Markov Chains

In this subsection we treat discrete time Markov processes chains with a finite or eventually countable state space $S$, also called Markov Chains. Recall that we only consider time homogenous Markov processes. Defining

\[ \begin{align*} \mu_x:=P[X_0=x] \quad p_{xy}:=P\left[X_{t+1}=y|X_t=x\right]=P[X_1=y|X_0=x] \end{align*} \]
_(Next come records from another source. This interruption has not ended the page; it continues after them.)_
Lemma desc_at_put i j d s : 0 <= i < Z.of_nat (length (desc s)) -> 0 <= j -> desc_at j (put_desc i d s) = if decide (j = i) then d else desc_at j s.
Proof.
  intros Hi Hj. unfold desc_at, put_desc, set_desc. cbn. case_decide as E; [subst; apply list_lookup_total_insert_eq; lia|].
  apply list_lookup_total_insert_ne. lia.
Qed.

Lemma submitted_desc b wr i0 i1 i2 s j :
  length (desc s) = 8%nat -> Forall (fun i => 0 <= i < 8) [i0; i1; i2] -> 0 <= j ->
  desc_at j (submitted b wr i0 i1 i2 s) =
    if decide (j = i2) then VDesc (AStatus i0) 1 VRING_DESC_F_WRITE 0
    else if decide (j = i1) then VDesc (AData b) BSIZE (Z.lor (if wr then 0 else VRING_DESC_F_WRITE) VRING_DESC_F_NEXT) i2
    else if decide (j = i0) then VDesc (AOps i0) 16 VRING_DESC_F_NEXT i1 else desc_at j s.
Proof.
  intros Hl Hr Hj. rewrite !list.Forall_cons in Hr. destruct Hr as (H0 & H1 & H2 & _).
  change (desc_at j (submitted b wr i0 i1 i2 s)) with
    (desc_at j (put_desc i2 (VDesc (AStatus i0) 1 VRING_DESC_F_WRITE 0)
      (put_desc i1 (VDesc (AData b) BSIZE (Z.lor (if wr then 0 else VRING_DESC_F_WRITE) VRING_DESC_F_NEXT) i2)
        (put_desc i0 (VDesc (AOps i0) 16 VRING_DESC_F_NEXT i1) s)))).
  rewrite !desc_at_put; try done; unfold put_desc, set_desc; cbn; rewrite ?length_insert; lia.
Qed.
it follows that $0\leq \mu_x, p_{xy}\leq 1$ and $\sum \mu_x=1$, as well as $\sum_y p_{xy}=1$ for every $x$. In other terms, the initial distribution $\mu:=(\mu_x)$ is a random vector and the one step transition probability can be represented by the stochastic matrix $P=(p_{xy})$. For $B\subseteq S$, it holds

\[ \begin{equation*} P_1(x,B)=\sum_{y \in B}p_{xy} \end{equation*} \]
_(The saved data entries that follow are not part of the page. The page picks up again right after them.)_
(* ===== verification/VirtioInit.v ===== *)
(** * Setting up the disk, [virtio_disk_init] of [kernel/virtio_disk.c]

    The device's registers are read through [mmio]; every register is read once.  The result
    is the list of register writes, in order. *)

From S2P Require Import Prelude Mem CString Riscv Kalloc Virtio.

Definition VIRTIO_MMIO_MAGIC_VALUE : Z := 0x000.
Definition VIRTIO_MMIO_VERSION : Z := 0x004.
Definition VIRTIO_MMIO_DEVICE_ID : Z := 0x008.
Definition VIRTIO_MMIO_VENDOR_ID : Z := 0x00c.
Definition VIRTIO_MMIO_DEVICE_FEATURES : Z := 0x010.
Definition VIRTIO_MMIO_DRIVER_FEATURES : Z := 0x020.
Definition VIRTIO_MMIO_QUEUE_SEL : Z := 0x030.
Definition VIRTIO_MMIO_QUEUE_NUM_MAX : Z := 0x034.
Definition VIRTIO_MMIO_QUEUE_NUM : Z := 0x038.
Definition VIRTIO_MMIO_QUEUE_READY : Z := 0x044.
Definition VIRTIO_MMIO_STATUS : Z := 0x070.
Definition VIRTIO_MMIO_QUEUE_DESC_LOW : Z := 0x080.
Definition VIRTIO_MMIO_QUEUE_DESC_HIGH : Z := 0x084.
Definition VIRTIO_MMIO_DRIVER_DESC_LOW : Z := 0x090.
Definition VIRTIO_MMIO_DRIVER_DESC_HIGH : Z := 0x094.
Definition VIRTIO_MMIO_DEVICE_DESC_LOW : Z := 0x0a0.
Definition VIRTIO_MMIO_DEVICE_DESC_HIGH : Z := 0x0a4.

Definition VIRTIO_CONFIG_S_ACKNOWLEDGE : Z := 1.
Definition VIRTIO_CONFIG_S_DRIVER : Z := 2.
Definition VIRTIO_CONFIG_S_DRIVER_OK : Z := 4.
Definition VIRTIO_CONFIG_S_FEATURES_OK : Z := 8.

Definition VIRTIO_BLK_F_RO : Z := 5.
Definition VIRTIO_BLK_F_SCSI : Z := 7.
Definition VIRTIO_BLK_F_CONFIG_WCE : Z := 11.
Definition VIRTIO_BLK_F_MQ : Z := 12.
Definition VIRTIO_F_ANY_LAYOUT : Z := 27.
Definition VIRTIO_RING_F_INDIRECT_DESC : Z := 28.
Definition VIRTIO_RING_F_EVENT_IDX : Z := 29.

(** [features & ~(1 << bit)] for the bits of lines 88-94. *)
Definition refused : list Z :=
  [VIRTIO_BLK_F_RO; VIRTIO_BLK_F_SCSI; VIRTIO_BLK_F_CONFIG_WCE; VIRTIO_BLK_F_MQ; VIRTIO_F_ANY_LAYOUT; VIRTIO_RING_F_EVENT_IDX; VIRTIO_RING_F_INDIRECT_DESC].
Definition negotiate (features : Z) : Z := fold_left (fun f bit => Z.land f (Z.lnot (Z.shiftl 1 bit))) refused features.

(** [(uint32)a] and [(uint32)(a >> 32)] *)
Definition low (a : Z) : Z := u32 a.
Definition high (a : Z) : Z := u32 (Z.shiftr a 32).

Section Init.
Context `{KernelImage}.

Definition virtio_disk_init (mmio : Z -> Z) : M kstate (list (Z * Z)) :=
  if negb (mmio VIRTIO_MMIO_MAGIC_VALUE =? 0x74726976) || negb (mmio VIRTIO_MMIO_VERSION =? 2) || negb (mmio VIRTIO_MMIO_DEVICE_ID =? 2) ||
     negb (mmio VIRTIO_MMIO_VENDOR_ID =? 0x554d4551)
  then panic "could not find virtio disk"
  else
    let status := VIRTIO_CONFIG_S_ACKNOWLEDGE in
    let status2 := Z.lor status VIRTIO_CONFIG_S_DRIVER in
    let status3 := Z.lor status2 VIRTIO_CONFIG_S_FEATURES_OK in
    let w1 := [(VIRTIO_MMIO_STATUS, 0); (VIRTIO_MMIO_STATUS, status); (VIRTIO_MMIO_STATUS, status2);
               (VIRTIO_MMIO_DRIVER_FEATURES, u32 (negotiate (mmio VIRTIO_MMIO_DEVICE_FEATURES))); (VIRTIO_MMIO_STATUS, status3)] in
    let status4 := mmio VIRTIO_MMIO_STATUS in
    if Z.land status4 VIRTIO_CONFIG_S_FEATURES_OK =? 0 then panic "virtio disk FEATURES_OK unset"
    else if negb (mmio VIRTIO_MMIO_QUEUE_READY =? 0) then panic "virtio disk should not be ready"
    else
      let max := mmio VIRTIO_MMIO_QUEUE_NUM_MAX in
      if max =? 0 then panic "virtio disk has no queue 0"
      else if max <? NUM then panic "virtio disk max queue too short"
      else
        desc ← kalloc;
        avail ← kalloc;
        used ← kalloc;
        if (desc =? 0) || (avail =? 0) || (used =? 0) then panic "virtio disk kalloc"
        else
          memset_page desc 0;;
          memset_page avail 0;;
          memset_page used 0;;
          mret (w1 ++ [(VIRTIO_MMIO_QUEUE_SEL, 0); (VIRTIO_MMIO_QUEUE_NUM, NUM);
                       (VIRTIO_MMIO_QUEUE_DESC_LOW, low desc); (VIRTIO_MMIO_QUEUE_DESC_HIGH, high desc);
                       (VIRTIO_MMIO_DRIVER_DESC_LOW, low avail); (VIRTIO_MMIO_DRIVER_DESC_HIGH, high avail);
                       (VIRTIO_MMIO_DEVICE_DESC_LOW, low used); (VIRTIO_MMIO_DEVICE_DESC_HIGH, high used);
                       (VIRTIO_MMIO_QUEUE_READY, 1); (VIRTIO_MMIO_STATUS, Z.lor status4 VIRTIO_CONFIG_S_DRIVER_OK)]).
End Init.

(** A disk that qemu offers: it is a block device of version 2, has accepted the features, and
    has an unused queue of at least eight entries. *)
Record disk_there (mmio : Z -> Z) : Prop := {
  dt_magic : mmio VIRTIO_MMIO_MAGIC_VALUE = 0x74726976;
  dt_version : mmio VIRTIO_MMIO_VERSION = 2;
  dt_device : mmio VIRTIO_MMIO_DEVICE_ID = 2;
  dt_vendor : mmio VIRTIO_MMIO_VENDOR_ID = 0x554d4551;
  dt_features : Z.testbit (mmio VIRTIO_MMIO_STATUS) 3 = true;
  dt_ready : mmio VIRTIO_MMIO_QUEUE_READY = 0;
  dt_queue : NUM <= mmio VIRTIO_MMIO_QUEUE_NUM_MAX;
}.

(** The driver never accepts a feature it does not handle. *)
Lemma negotiate_refuses f bit : bit ∈ refused -> Z.testbit (negotiate f) bit = false.
Proof.
  intros Hb. unfold refused in Hb. unfold negotiate, refused. cbn [fold_left].
  repeat (apply elem_of_cons in Hb as [->|Hb]; [rewrite !Z.land_spec, !Z.lnot_spec by (vm_compute; congruence); rewrite !Z.shiftl_spec by (vm_compute; congruence); cbn; by rewrite ?andb_false_r|]).
  by apply elem_of_nil in Hb.
Qed.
By Chapman Kolmogorov relation, we have $P_t=P_{t-1}P_1$, hence, defining recursively

\[ \begin{equation}\label{eq:repetition_markov} p^t_{xy}=\sum_{z}p^{t-1}_{xz}p_{zy} \end{equation} \]

we have

\[ \begin{equation*} P_t(x,B)=\sum_{y \in B}p^t(x,y) \end{equation*} \]
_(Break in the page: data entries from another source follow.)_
Lemma exec_is_like path argv junk : exec_like (length argv) (exec path argv junk).
Proof.
  unfold exec, read_kernel. do 4 (apply exec_like_bind; [eauto with keeps|]; intros ?).
  destruct a2 as [ip|]; [|apply exec_like_bad, gives_up_bind; [apply xkeeps_fs|intros; apply gives_up_ret]].
  do 2 (apply exec_like_bind; [eauto with keeps|]; intros ?).
  do 2 (destruct (negb _); [apply exec_like_bad, exec_bad_gives_up|]). apply exec_like_bind; [apply xkeeps_mem|]. intros pt. destruct (_ =? _); [apply exec_like_bad, exec_bad_gives_up|].
  apply exec_like_bind; [apply keeps_load_loop|]. intros r. destruct (negb _); [apply exec_like_bad, exec_bad_gives_up|].
  do 2 (apply exec_like_bind; [eauto with keeps|]; intros ?). apply exec_stack_like.
Qed.
End Failed.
In the discrete case the following strong Markov property holds.

Strong Markov Property

Let $Z$ be a bounded random variable and $\tau$ a stopping time. Then it holds

\[ \begin{equation*} 1_{\{\tau<\infty\}}E^{\mu}\left[ Z\circ\theta_{\tau}|\mathcal{F}_\tau \right]=1_{\{\tau<\infty\}} E^{X_{\tau}}\left[ Z \right]. \end{equation*} \]

Proof

For every $A \in \mathcal{F}_\tau$ we get by Theorem \ref{thm:markov property} and the fact that $A\cap \{\tau=t\}\in \mathcal{F}_t$ for every $t$,

\[ \begin{align*} E^{\mu}\left[1_A1_{\{\tau<\infty\}} Z\circ\theta_\tau\right] &=\sum_{t} E^\mu \left[1_A1_{\{\tau=t\}} Z\circ\theta_t\right]\\ &= \sum_{t} E^{\mu}\left[1_A1_{\{\tau=t\}} E^{X_t}\left[Z\right]\right]\\ &=E^\mu\left[1_A1_{\{\tau<\infty\}} E^{X_\tau}\left[Z\right]\right], \end{align*} \]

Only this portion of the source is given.